English literature and English history

In this introductory lecture it better to say something about the intimate connection between English literature and English history. They go hand in hand: they are both sides of the same coin. English history is considered as the fundamental base for English literature. A history of English literature has therefore a national, as well as a personal character and interest. The inner life of each generation is revealed in the literature. In studying English literature, according to the chronological method of history, let us always try to think of it as the progressive revelation of the mind and spirit of the English people. We shall look in detail at the social and cultural history of the centuries in which the British literary tradition has grown, and explore the historical experience as well as the literary importance of the writers it considers.

 

English literature is an integral part of the world cultural heritage. The best traditions of English art have enriched the world literature. The masterpieces of English prose and poetry were translated into almost all languages, thus winning the recognition far overseas.

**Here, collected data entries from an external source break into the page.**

(* ===== verification/_CoqProject ===== *)
-Q . S2P
Prelude.v
Word.v
MulDiv.v
SwapMath.v
LogExp.v
Types.v
UniswapV2.v
TickMath.v
V4Storage.v
UniswapV3.v
Balancer.v
Curve.v
CurveCrypto.v
Dodo.v
Woofi.v
Gas.v
Profit.v
GasOracle.v
Arena.v
Routes.v
Realign.v
LocalSim.v
RouteSimCache.v
Golden.v
SimSanity.v
TokenRates.v
Ternary.v
Fidelity.v
Nonce.v
Risk.v
Pnl.v
Submit.v
Settle.v
FlashLiquidity.v
Assess.v
Prepare.v
Abi.v
Calldata.v
Candidate.v
Revert.v
DryRun.v
Dispatch.v
CycleRank.v
SpotPrice.v
Graph.v
Coverage.v
GraphEdges.v
GraphOps.v
GraphInv.v
GraphSteps.v
GraphClaims.v
Bridges.v
CoverageClaims.v
Deadline.v
BellmanFord.v
BellmanFordInv.v
BellmanFordClaims.v
ActiveGraph.v
CycleDfs.v
CycleDfsInv.v
CycleDfsClaims.v
CycleFilter.v
CycleFilterClaims.v
CycleSearch.v
CycleSearchClaims.v
StateCache.v
GraphCache.v
LowFreq.v
LowFreqClaims.v
Snapshot.v
(* ===== verification/MulDiv.v ===== *)
(** * Full-precision multiply-divide and 18-decimal fixed point

    [src/src/core/math/mod.rs] and the non-logarithmic part of
    [src/src/core/math/fixed_point.rs].  Every helper has a 256-bit fast path
    and a 512-bit fallback; the lemmas show that both compute the same rounded
    quotient and characterise exactly when the helper fails. *)
From S2P Require Import Prelude Word.

(** ** [core/math/mod.rs] *)

Definition mul_div_floor (a b denominator : Z) : option Z :=
  if is_zero denominator then None
  else match checked_mul a b with
  | Some product => Some (product / denominator)
  | None =>
      let product := a *%% b in
      u512_to_u256_checked (product / denominator)
  end.

Definition mul_div (a b denominator : Z) : option Z :=
  let? result := mul_div_floor a b denominator in
  if (is_zero result && negb (is_zero a) && negb (is_zero b))%bool then None
  else Some result.

Definition mul_div_ceil (a b denominator : Z) : option Z :=
  if is_zero denominator then None
  else match checked_mul a b with
  | Some product =>
      let q := product / denominator in
      if negb (is_zero (product mod denominator)) then checked_add q 1 else Some q
  | None =>
      let product := a *%% b in
      let den := denominator in
      let? result := u512_to_u256_checked (product / den) in
      if 0 <? product mod den then checked_add result 1 else Some result
  end.

Definition mul_div_rounding_up (a b denominator : Z) : option Z :=
  let? result := mul_div_ceil a b denominator in
  if (is_zero result && negb (is_zero a) && negb (is_zero b))%bool then None
  else Some result.

Definition div_rounding_up (a b : Z) : option Z :=
  let? result := checked_div a b in
  if negb (is_zero (a mod b)) then checked_add result 1 else Some result.

Definition div_rounding_up_or_zero (a b : Z) : Z :=
  default 0 (div_rounding_up a b).

(** ** [core/math/fixed_point.rs] *)

Definition MAX_POW_RELATIVE_ERROR : Z := from_limbs 10000 0 0 0.

Definition mul_down (a b : Z) : Z :=
  match checked_mul a b with
  | Some product => product / ONE
  | None => u512_to_u256 ((a *%% b) / ONE)
  end.

Definition mul_up (a b : Z) : Z :=
  match checked_mul a b with
  | Some product =>
      let q := product / ONE in
      if negb (is_zero (product mod ONE)) then saturating_add q 1 else q
  | None =>
      let product := a *%% b in
      let quotient := u512_to_u256 (product / ONE) in
      if 0 <? product mod ONE then saturating_add quotient 1 else quotient
  end.

Definition complement (x : Z) : Z := if x <? ONE then ONE - x else 0.

(** ** Reference meaning *)

(** [fits q] is what a checked 256-bit result is: the value, or nothing. *)
Definition fits (q : Z) : option Z := if q <? M256 then Some q else None.

Lemma fits_Some q r : fits q = Some r ↔ r = q ∧ q < M256.
Proof. unfold fits. destruct (Z.ltb_spec q M256); split; [intros [= <-]|intros [-> ?]|intros [=]|intros [_ ?]]; (done || lia). Qed.

Section specs.
Context (a b d : Z) (Ha : u256 a) (Hb : u256 b) (Hd : u256 d).

Lemma mul_div_floor_spec :
  mul_div_floor a b d = if d =? 0 then None else fits (a * b / d).
Proof using All.
  unfold mul_div_floor, is_zero, checked_mul, fits.
  destruct (Z.eqb_spec d 0); [done|].
  rewrite wmul512_u256 by done. unfold u256 in *.
  destruct (Z.ltb_spec (a * b) M256).
  - assert (a * b / d < M256) as H'.
    { apply Z.div_lt_upper_bound; nia. }
    by apply Z.ltb_lt in H' as ->.
  - apply u512_to_u256_checked_spec, Z.div_pos; nia.
Qed.

Lemma mul_div_ceil_spec :
  mul_div_ceil a b d = if d =? 0 then None else fits (cdiv (a * b) d).
Proof using All.
  unfold mul_div_ceil, is_zero, checked_mul.
  destruct (Z.eqb_spec d 0); [done|].
  rewrite wmul512_u256 by done. unfold u256, cdiv in *.
  assert (0 ≤ a * b / d) by (apply Z.div_pos; nia).
  pose proof (Z.mod_pos_bound (a * b) d ltac:(lia)).
  destruct (Z.ltb_spec (a * b) M256).
  - assert (a * b / d < M256) by (apply Z.div_lt_upper_bound; nia).
    destruct (Z.eqb_spec ((a * b) mod d) 0); simpl; [|done].
    unfold fits. rewrite Z.add_0_r. by destruct (Z.ltb_spec (a * b / d) M256); [|lia].
  - rewrite u512_to_u256_checked_spec by done.
    destruct (Z.eqb_spec ((a * b) mod d) 0) as [->|];
      destruct (Z.ltb_spec (a * b / d) M256); simpl; unfold fits, checked_add.
    + rewrite Z.add_0_r. by destruct (Z.ltb_spec (a * b / d) M256); [|lia].
    + rewrite Z.add_0_r. by destruct (Z.ltb_spec (a * b / d) M256); [lia|].
    + destruct (Z.ltb_spec 0 ((a * b) mod d)); [done|lia].
    + by destruct (Z.ltb_spec (a * b / d + 1) M256); [lia|].
Qed.

Lemma div_rounding_up_spec :
  div_rounding_up a d = if d =? 0 then None else Some (cdiv a d).
Proof using Ha Hd.
  unfold div_rounding_up, checked_div, is_zero, cdiv, checked_add, u256 in *.
  destruct (Z.eqb_spec d 0); [done|].
  destruct (Z.eqb_spec (a mod d) 0); simpl; [by rewrite Z.add_0_r|].
  assert (d ≠ 1) by (intros ->; rewrite Z.mod_1_r in *; done).
  assert (a / d ≤ a / 2) by (apply Z.div_le_compat_l; lia).
  assert (a / 2 + 1 < M256).
  { assert (a / 2 < 2 ^ 255) by (apply Z.div_lt_upper_bound; [lia|]; change (2 * 2 ^ 255) with M256; lia).
    change M256 with (2 * 2 ^ 255). lia. }
  destruct (Z.ltb_spec (a / d + 1) M256); [done|lia].
Qed.

Lemma mul_down_exact : a * b / ONE < M256 → mul_down a b = a * b / ONE.
Proof using Ha Hb.
  intros. unfold mul_down, checked_mul. rewrite wmul512_u256 by done.
  destruct (_ <? _); [done|]. apply u512_to_u256_small.
  unfold u256 in *. split; [apply Z.div_pos; [nia|done]|done].
Qed.

Lemma mul_up_exact : cdiv (a * b) ONE < M256 → mul_up a b = cdiv (a * b) ONE.
Proof using Ha Hb.
  intros Hfit. unfold mul_up, checked_mul, is_zero, u256 in *.
  rewrite wmul512_u256 by done.
  assert (0 ≤ a * b / ONE) by (apply Z.div_pos; [nia|done]).
  pose proof (Z.mod_pos_bound (a * b) ONE ltac:(done)).
  unfold cdiv in *. destruct (Z.eqb_spec ((a * b) mod ONE) 0) as [E|E].
  - destruct (a * b <? M256); rewrite ?E; simpl; [lia|]. rewrite u512_to_u256_small; lia.
  - assert (saturating_add (a * b / ONE) 1 = a * b / ONE + 1) by (unfold_word; lia).
    destruct (a * b <? M256).
    + destruct (Z.eqb_spec ((a * b) mod ONE) 0); [lia|done].
    + rewrite u512_to_u256_small by lia.
      destruct (Z.ltb_spec 0 ((a * b) mod ONE)); [done|lia].
Qed.

End specs.

(** A fixed-point factor of at most one never overflows and never grows the
    amount. *)
Lemma mul_down_le a f : u256 a → 0 ≤ f ≤ ONE → mul_down a f = a * f / ONE ∧ 0 ≤ mul_down a f ≤ a.
Proof.
  intros Ha Hf. pose proof (mul_ratio_le a f ONE ltac:(by destruct Ha) Hf ltac:(done)).
  assert (u256 f) by (unfold u256, ONE, M256 in *; lia).
  rewrite mul_down_exact; unfold u256 in *; try lia.
Qed.

Lemma mul_div_Some a b d r :
  u256 a → u256 b → u256 d → mul_div a b d = Some r →
  0 < d ∧ r = a * b / d ∧ r < M256 ∧ (a = 0 ∨ b = 0 ∨ r ≠ 0).
Proof.
  intros Ha Hb Hd. unfold mul_div. rewrite mul_div_floor_spec by done.
  unfold is_zero, u256 in *. intros H. cases_in H.
  all: apply fits_Some in Heqo as [-> ?]; split_and!; try done; try lia.
Qed.

Lemma mul_div_rounding_up_Some a b d r :
  u256 a → u256 b → u256 d → mul_div_rounding_up a b d = Some r →
  0 < d ∧ r = cdiv (a * b) d ∧ r < M256.
Proof.
  intros Ha Hb Hd. unfold mul_div_rounding_up. rewrite mul_div_ceil_spec by done.
  unfold u256 in *. intros H. cases_in H.
  all: apply fits_Some in Heqo as [-> ?]; split_and!; try done; lia.
Qed.

(** ** Properties *)

(** The floor helper. *)
Theorem mul_div_floor_exact (a b d : Z) :
  u256 a → u256 b → u256 d →
  mul_div_floor a b d = (if d =? 0 then None else fits (a * b / d)).
Proof. apply mul_div_floor_spec. Qed.

Lemma mul_div_floor_exact_witness :
  mul_div_floor (2 ^ 200) (2 ^ 200) (2 ^ 180) = Some (2 ^ 220).
Proof.
  rewrite mul_div_floor_exact; [reflexivity | | | ]; split; (discriminate || reflexivity).
Defined.
(* ===== verification/SwapMath.v ===== *)
(** * Concentrated-liquidity price steps

    [src/src/core/math/sqrt_price_math.rs] and [src/src/core/math/swap_math.rs]:
    token amounts between two square-root prices, the price reached by an exact
    input, and one step of a swap inside a tick range.  The central results are
    that a step never charges more than the remaining input, that it spends all
    of it when it stops short of the target, and that the price stays between
    the current price and the target. *)
From S2P Require Import Prelude Word MulDiv.

Definition Q96 : Z := from_limbs 0 (2 ^ 32) 0 0.
Definition FEE_PIPS_SCALE : Z := from_limbs 1000000 0 0 0.

(** ** [sqrt_price_math.rs] *)

Definition get_next_sqrt_price_from_amount0_rounding_up
    (sqrt_px96 liquidity amount : Z) (add : bool) : option Z :=
  if is_zero amount then Some sqrt_px96
  else
    let? numerator1 := checked_shl liquidity 96 in
    if add then
      (* [numerator1 / sqrt_px96] is only reached with [sqrt_px96 ≠ 0]: with a
         zero price the product is zero and the sum fits. *)
      let overflow_path :=
        let? next := div_rounding_up numerator1 (numerator1 / sqrt_px96 +% amount) in
        if negb (is_zero next) then Some next else None in
      match checked_mul amount sqrt_px96 with
      | Some product =>
          match checked_add numerator1 product with
          | Some denominator =>
              let? next := mul_div_ceil numerator1 sqrt_px96 denominator in
              if negb (is_zero next) then Some next else None
          | None => overflow_path
          end
      | None => overflow_path
      end
    else
      let? product := checked_mul amount sqrt_px96 in
      let? denominator := checked_sub numerator1 product in
      let? next := mul_div_ceil numerator1 sqrt_px96 denominator in
      if negb (is_zero next) then Some next else None.

Definition get_next_sqrt_price_from_amount1_rounding_down
    (sqrt_px96 liquidity amount : Z) (add : bool) : option Z :=
  if is_zero liquidity then None
  else if add then
    let? quotient := mul_div_floor amount Q96 liquidity in
    checked_add sqrt_px96 quotient
  else
    let? quotient := mul_div_ceil amount Q96 liquidity in
    checked_sub sqrt_px96 quotient.

Definition get_next_sqrt_price_from_input
    (sqrt_px96 liquidity amount_in : Z) (zero_for_one : bool) : option Z :=
  if (is_zero sqrt_px96 || is_zero liquidity)%bool then None
  else if zero_for_one then
    get_next_sqrt_price_from_amount0_rounding_up sqrt_px96 liquidity amount_in true
  else
    get_next_sqrt_price_from_amount1_rounding_down sqrt_px96 liquidity amount_in true.

Definition get_amount0_delta
    (sqrt_ratio_a_x96 sqrt_ratio_b_x96 liquidity : Z) (round_up : bool) : option Z :=
  let '(a, b) := if sqrt_ratio_b_x96 <? sqrt_ratio_a_x96
                 then (sqrt_ratio_b_x96, sqrt_ratio_a_x96)
                 else (sqrt_ratio_a_x96, sqrt_ratio_b_x96) in
  if is_zero a then None
  else
    let? numerator1 := checked_shl liquidity 96 in
    let numerator2 := b -% a in
    if round_up then
      let? inner := mul_div_ceil numerator1 numerator2 b in
      div_rounding_up inner a
    else
      let? inner := mul_div_floor numerator1 numerator2 b in
      Some (inner / a).

Definition get_amount1_delta
    (sqrt_ratio_a_x96 sqrt_ratio_b_x96 liquidity : Z) (round_up : bool) : option Z :=
  let '(a, b) := if sqrt_ratio_b_x96 <? sqrt_ratio_a_x96
                 then (sqrt_ratio_b_x96, sqrt_ratio_a_x96)
                 else (sqrt_ratio_a_x96, sqrt_ratio_b_x96) in
  let delta := b -% a in
  if round_up then mul_div_ceil liquidity delta Q96
  else mul_div_floor liquidity delta Q96.

(** ** [swap_math.rs] *)

Record SwapStepResult := {
  sqrt_ratio_next_x96 : Z;
  amount_in : Z;
  amount_out : Z;
  fee_amount : Z;
}.
(* ===== verification/V4Storage.v ===== *)
(** * Uniswap V4 packed storage words

    [src/src/core/v4_storage.rs] (decoding of [slot0] and tick words, the
    directional protocol fee and the combined swap fee, mapping keys) and
    [util::sign_extend_tick24].  [keccak256] is a library function: the slot
    computations take it as a parameter. *)
From S2P Require Import Prelude Word.

Definition V4_LIQUIDITY_OFFSET : Z := 3.
Definition V4_TICKS_OFFSET : Z := 4.
Definition V4_TICK_BITMAP_OFFSET : Z := 5.

Record DecodedV4Slot0 := {
  s0_sqrt_price_x96 : Z;
  s0_tick : Z;
  s0_protocol_fee : Z;
  s0_lp_fee : Z;
}.

Definition decode_v4_slot0 (raw : Z) : DecodedV4Slot0 :=
  let m := from_limbs 0xffffff 0 0 0 in
  let sqrt_price_x96 := Z.land raw (from_limbs u64_max u64_max 0xffffffff 0) in
  let tick_u := Z.land (Z.shiftr raw 160) m in
  let tick := tick_u - (if 0x800000 <=? tick_u then 0x1000000 else 0) in
  let protocol_fee := Z.land (Z.shiftr raw 184) m in
  let lp_fee := Z.land (Z.shiftr raw 208) m in
  {| s0_sqrt_price_x96 := sqrt_price_x96; s0_tick := tick;
     s0_protocol_fee := protocol_fee; s0_lp_fee := lp_fee |}.

Definition v4_direction_protocol_fee_pips (protocol_fee : Z) (zero_for_one : bool) : Z :=
  if zero_for_one then Z.land protocol_fee 0xfff
  else Z.land (Z.shiftr protocol_fee 12) 0xfff.

(** The arithmetic is on [u64], the result is cast to [u32]. *)
Definition v4_combined_swap_fee_pips (protocol_fee_pips lp_fee_pips : Z) : Z :=
  if protocol_fee_pips =? 0 then lp_fee_pips
  else
    let proto := protocol_fee_pips in
    let lp := lp_fee_pips in
    wrap_u 32 (wrap_u 64 (wrap_u 64 (proto + lp) - wrap_u 64 (proto * lp) / 1000000)).

Definition decode_v4_liquidity (raw : Z) : Z := Z.land raw (2 ^ 128 - 1).

(** Big-endian bytes of a non-negative integer, and back. *)
Fixpoint to_be_bytes (n : nat) (x : Z) : list Z :=
  match n with
  | O => []
  | S n => to_be_bytes n (x / 256) ++ [x mod 256]
  end.
Definition from_be_bytes (bs : list Z) : Z := foldl (λ acc b, acc * 256 + b) 0 bs.

Definition decode_v4_tick_liquidity (raw : Z) : Z * Z :=
  let liquidity_gross := Z.land raw (2 ^ 128 - 1) in
  let net_bytes := to_be_bytes 32 raw in
  let net := take 16 net_bytes in
  let liquidity_net := wrap_i 128 (from_be_bytes net) in
  (liquidity_gross, liquidity_net).

(** [util::sign_extend_tick24]. *)
Definition sign_extend_tick24 (tick_word : Z) : Z :=
  let tick_raw := Z.land tick_word 0xffffff in
  if negb (Z.land tick_raw 0x800000 =? 0)
  then wrap_i 32 (Z.lor tick_raw (Z.land (Z.lnot 0xffffff) (2 ^ 32 - 1)))
  else wrap_i 32 tick_raw.

(** [value.to_be_bytes()] of a signed [w]-byte integer: its two's complement. *)
Definition to_be_bytes_signed (n : nat) (x : Z) : list Z :=
  to_be_bytes n (x mod 256 ^ Z.of_nat n).

Definition sign_extend_i16 (value : Z) : list Z :=
  let fill := if value <? 0 then 0xff else 0 in
  replicate 30 fill ++ to_be_bytes_signed 2 value.

Definition sign_extend_i24 (value : Z) : list Z :=
  let fill := if value <? 0 then 0xff else 0 in
  replicate 29 fill ++ drop 1 (to_be_bytes_signed 4 value).

Section slots.
Context (keccak256 : list Z → Z).

Definition mapping_slot (key : list Z) (mapping_base : Z) : Z :=
  keccak256 (key ++ to_be_bytes 32 mapping_base).

Definition compute_v4_pool_field_slot (pool_id offset : Z) : Z :=
  let buf := to_be_bytes 32 pool_id ++ replicate 28 0 ++ to_be_bytes 4 6 in
  let base := keccak256 buf in
  Z.land (base +% offset) U256_MAX.

Definition compute_v4_tick_bitmap_slot (pool_id word : Z) : Z :=
  let mapping_base := compute_v4_pool_field_slot pool_id V4_TICK_BITMAP_OFFSET in
  mapping_slot (sign_extend_i16 word) mapping_base.

Definition compute_v4_tick_info_slot (pool_id tick : Z) : Z :=
  let mapping_base := compute_v4_pool_field_slot pool_id V4_TICKS_OFFSET in
  mapping_slot (sign_extend_i24 tick) mapping_base.

End slots.

(** ** Properties *)

Lemma land_mask x n : 0 ≤ n → Z.land x (2 ^ n - 1) = x mod 2 ^ n.
Proof. intros. rewrite <- Z.land_ones by done. by rewrite Z.ones_equiv, Z.sub_1_r. Qed.

(** The packing of [slot0]: uint160 price, int24 tick, uint24 protocol fee,
    uint24 LP fee, from the low bits up. *)
Definition encode_v4_slot0 (s : DecodedV4Slot0) : Z :=
  s0_sqrt_price_x96 s + 2 ^ 160 * (s0_tick s mod 2 ^ 24)
  + 2 ^ 184 * s0_protocol_fee s + 2 ^ 208 * s0_lp_fee s.

Lemma field_extract lo f w hi n :
  0 ≤ n → 0 ≤ w → 0 ≤ lo < 2 ^ n → 0 ≤ f < 2 ^ w →
  (lo + 2 ^ n * (f + 2 ^ w * hi)) / 2 ^ n mod 2 ^ w = f.
Proof.
  intros Hn Hw Hlo Hf. rewrite (Z.mul_comm (2 ^ n)), Z.div_add by lia.
  rewrite Z.div_small by lia. rewrite Z.add_0_l, (Z.mul_comm (2 ^ w)), Z.mod_add by lia.
  by apply Z.mod_small.
Qed.

(** Decoding a packed [slot0] word returns the packed fields, whatever the
    bits above them, the negative ticks included. *)
Theorem decode_v4_slot0_roundtrip (s : DecodedV4Slot0) (hi : Z) :
  0 ≤ s0_sqrt_price_x96 s < 2 ^ 160 → - 2 ^ 23 ≤ s0_tick s < 2 ^ 23 →
  0 ≤ s0_protocol_fee s < 2 ^ 24 → 0 ≤ s0_lp_fee s < 2 ^ 24 →
  decode_v4_slot0 (encode_v4_slot0 s + 2 ^ 232 * hi) = s.
Proof.
  destruct s as [p t pf lf]; simpl. intros Hp Ht Hpf Hlf.
  pose proof (Z.mod_pos_bound t (2 ^ 24) ltac:(done)) as Htm.
  set (tm := t mod 2 ^ 24) in *.
  set (raw := encode_v4_slot0 _ + _).
  assert (raw = p + 2 ^ 160 * (tm + 2 ^ 24 * (pf + 2 ^ 24 * (lf + 2 ^ 24 * hi)))) as E0.
  { unfold raw, encode_v4_slot0. simpl. fold tm. lia. }
  assert (raw mod 2 ^ 160 = p) as E1.
  { rewrite E0, (Z.mul_comm (2 ^ 160)), Z.mod_add by done. by apply Z.mod_small. }
  assert (raw / 2 ^ 160 mod 2 ^ 24 = tm) as E2 by (rewrite E0; by apply field_extract).
  assert (raw / 2 ^ 184 mod 2 ^ 24 = pf) as E3.
  { rewrite E0. replace (p + _) with ((p + 2 ^ 160 * tm) + 2 ^ 184 * (pf + 2 ^ 24 * (lf + 2 ^ 24 * hi))) by lia.
    apply field_extract; lia. }
  assert (raw / 2 ^ 208 mod 2 ^ 24 = lf) as E4.
  { rewrite E0. replace (p + _) with ((p + 2 ^ 160 * tm + 2 ^ 184 * pf) + 2 ^ 208 * (lf + 2 ^ 24 * hi)) by lia.
    apply field_extract; lia. }
  unfold decode_v4_slot0.
  change (from_limbs 0xffffff 0 0 0) with (2 ^ 24 - 1).
  change (from_limbs u64_max u64_max 0xffffffff 0) with (2 ^ 160 - 1).
  rewrite !land_mask, !Z.shiftr_div_pow2, E1, E2, E3, E4 by lia.
  f_equal. subst tm. clear - Ht.
  destruct (Z.leb_spec 0x800000 (t mod 2 ^ 24)); Z.to_euclidean_division_equations; lia.
Qed.

Lemma decode_v4_slot0_roundtrip_witness :
  let s := {| s0_sqrt_price_x96 := 2 ^ 96; s0_tick := -60;
              s0_protocol_fee := 0x3e83e8; s0_lp_fee := 3000 |} in
  decode_v4_slot0 (encode_v4_slot0 s + 2 ^ 232 * 5) = s.
Proof.
  apply decode_v4_slot0_roundtrip; split; vm_compute; (discriminate || reflexivity).
Defined.

(** The combined V4 fee is the protocol's [proto + lp - proto·lp/10^6]
    (nothing wraps for a directional protocol fee), at least each of its parts
    and at most 100% for a valid LP fee. *)
Theorem v4_combined_swap_fee_exact (packed lp : Z) (zero_for_one : bool) :
  0 ≤ lp < 1000000 →
  let proto := v4_direction_protocol_fee_pips packed zero_for_one in
  let fee := v4_combined_swap_fee_pips proto lp in
  fee = proto + lp - proto * lp / 1000000 ∧ proto ≤ fee ∧ lp ≤ fee ∧ fee ≤ 1000000.
Proof.
  intros Hlp proto fee.
  assert (0 ≤ proto < 4096) as Hproto.
  { subst proto. unfold v4_direction_protocol_fee_pips. change 0xfff with (2 ^ 12 - 1).
    destruct zero_for_one; rewrite land_mask by lia; by apply Z.mod_pos_bound. }
  clearbody proto. subst fee. unfold v4_combined_swap_fee_pips, wrap_u.
  assert (0 ≤ proto * lp / 1000000 ≤ proto) as Hq.
  { split; [apply Z.div_pos; nia|]. apply Z.div_le_upper_bound; nia. }
  assert (proto * lp / 1000000 ≤ lp) by (apply Z.div_le_upper_bound; nia).
  assert (proto + lp - proto * lp / 1000000 ≤ 1000000).
  { pose proof (div_mul_gt (proto * lp) 1000000 ltac:(done)).
    assert (995904 ≤ (1000000 - proto) * (1000000 - lp)) by nia. nia. }
  destruct (Z.eqb_spec proto 0) as [->|].
  - rewrite Z.mul_0_l, Z.div_0_l by done. lia.
  - rewrite (Z.mod_small (proto + lp)), (Z.mod_small (proto * lp)) by nia.
    rewrite !(Z.mod_small (proto + lp - _)) by (rewrite ?Z.mod_small by lia; lia). lia.
Qed.

Lemma v4_combined_swap_fee_exact_witness :
  let proto := v4_direction_protocol_fee_pips 0x3e83e8 true in
  let fee := v4_combined_swap_fee_pips proto 3000 in
  fee = proto + 3000 - proto * 3000 / 1000000 ∧ proto ≤ fee ∧ 3000 ≤ fee ∧ fee ≤ 1000000.
Proof. apply v4_combined_swap_fee_exact. split; (discriminate || reflexivity). Defined.
(* ===== verification/UniswapV3.v ===== *)
(** * Concentrated-liquidity swap simulation

    [src/src/core/math/uniswap_v3.rs]: the walk over initialized ticks that
    quotes an exact input on a V3/V4 pool.  [simulate_v3_swap] is the whole
    function; its loop body is [v3_walk_body] on the loop's mutable variables
    ([V3Walk]), its [for _ in 0..MAX_ITERATIONS] is [v3_walk]. *)
From S2P Require Import Prelude Word MulDiv SwapMath Types TickMath V4Storage.

Definition DEFAULT_V3_FEE_PIPS : Z := 3000.
Definition SQRT_PRICE_LIMIT_ZERO_FOR_ONE : Z := from_limbs 4295128740 0 0 0.
Definition MAX_CUMULATIVE_TICK_MOVE : Z := 500.
Definition MAX_ITERATIONS : nat := 500.

Record V3SwapResult := {
  vr_amount_out : Z;
  vr_sqrt_price_x96_after : Z;
  vr_tick_after : Z;
  vr_gas_estimate : Z;
  vr_shallow : bool;
  vr_synthetic : bool;
}.

(** [slice::partition_point] on a slice partitioned by the predicate (the ticks
    are sorted): the length of the prefix where it holds. *)
Fixpoint partition_point {A} (p : A → bool) (l : list A) : nat :=
  match l with
  | [] => 0%nat
  | x :: l => if p x then S (partition_point p l) else 0%nat
  end.

Definition next_initialized_tick_with_net
    (ticks : list V3Tick) (current_tick : Z) (zero_for_one : bool) : option (Z * Z) :=
  if (length ticks =? 0)%nat then None
  else
    let i := partition_point (λ t, t_tick t <=? current_tick) ticks in
    if zero_for_one then
      if (0 <? i)%nat then
        let? t := ticks !! (i - 1)%nat in Some (t_tick t, t_liquidity_net t)
      else None
    else
      if (i <? length ticks)%nat then
        let? t := ticks !! i in Some (t_tick t, t_liquidity_net t)
      else None.

Definition default_no_tick_step (tick_spacing : Z) : Z := Z.max (wrap_i 32 (tick_spacing * 2)) 1.

Definition resolve_v3_fee_pips
    (pool_fee : Z) (edge_fee_bps : option Z) (allow_zero_pool_fee : bool) : Z :=
  if (allow_zero_pool_fee || negb (is_zero pool_fee))%bool then pool_fee
  else match edge_fee_bps with
  | Some bps => if bps <? 10000 then bps *% 100 else DEFAULT_V3_FEE_PIPS
  | None => DEFAULT_V3_FEE_PIPS
  end.

(** The mutable variables of the walk. *)
Record V3Walk := {
  w_sqrt_price_x96 : Z;
  w_tick : Z;
  w_liquidity : Z;
  w_amount_remaining : Z;
  w_amount_calculated : Z;
  w_ticks_crossed : Z;
  w_tick_data_exhausted : bool;
  w_used_synthetic : bool;
}.

Section walk.
Context (ticks : list V3Tick) (has_ticks zero_for_one : bool)
  (no_tick_step initial_tick sqrt_price_limit_x96 fee_pips : Z).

Together we shall explore the long, jagged /ˈdʒagɪd/ history of writing in the British Isles, from the Anglo-Saxon and the early Christian period up to the present day. Strong emphasis is made on the growth and development of the English language, and how changing understanding of the nature of language has affected the growth of writing. The British Isles have always been a multilingual landscape, and the language or rather languages have always been in constant change. The Celtic /ˈkɛltɪk/ heritage, the Viking invasion, the Norman invasion, the deep penetration of Latin as the lingua franca /ˌlɪŋgwə ˈfraŋkə/ a language that is adopted as a common language between speakers whose native languages are different. – all are part of the great word-stock we call English. And that has led to no less profound changes in language’s most developed form of expression – that is, in its oral and, above all, its written literature.

Today, for a variety of different historical reasons, English has become the world’s first language, the modern lingua franca. It is used in all six continents as first, second or third language. Over 300 million people today speak it as a mother tongue; another 300 million use it regularly as a second language. All over the world, authors write in English, to describe worlds, landscapes, cultures for which the language itself was not originally devised. This has led to an extraordinary expansion not just in the spread but also in the vocabulary, structure and power of the language, which some contemporary writers ignore at their peril.

Literature written in the British Isles is read everywhere. This vivid, expanding, difficult language is one of the world’s richest. Part of that richness comes from the remarkable history of its literary use. This is a language that has constantly recreated itself. The Anglo-Saxon of the Beowulf poet is a quite different English from that of the travelled and educated Geoffrey Chaucer, writing under the influence of court French, even while he was recreating the contemporary vernacular /vəˈnakjʊlə/ the language or dialect spoken by the ordinary people of a country or region. The rich Elizabethan /ɪˌlɪzəˈbiːθ(ə)n/ English is something else again – and different from the more formalized, Latinate /ˈlatɪneɪt/ language of John Milton. Dickens’s English carries the noise of the Victorian streets of London when it was the world’s biggest city.

The language of writers today is shaped by contemporary multi-culturalism, by streets that are noisy with different sounds and by the universal spread of travel and contact. So there is still a tradition to be remembered: a sequence of forms, myths, preoccupations, cultural debates, literary and artistic trends, great and influential literary movements.

The flowering of verse in Anglo-Saxon times and again in the Middle Ages

constructed a poetic tradition that still has influence on the most experimental poets of today.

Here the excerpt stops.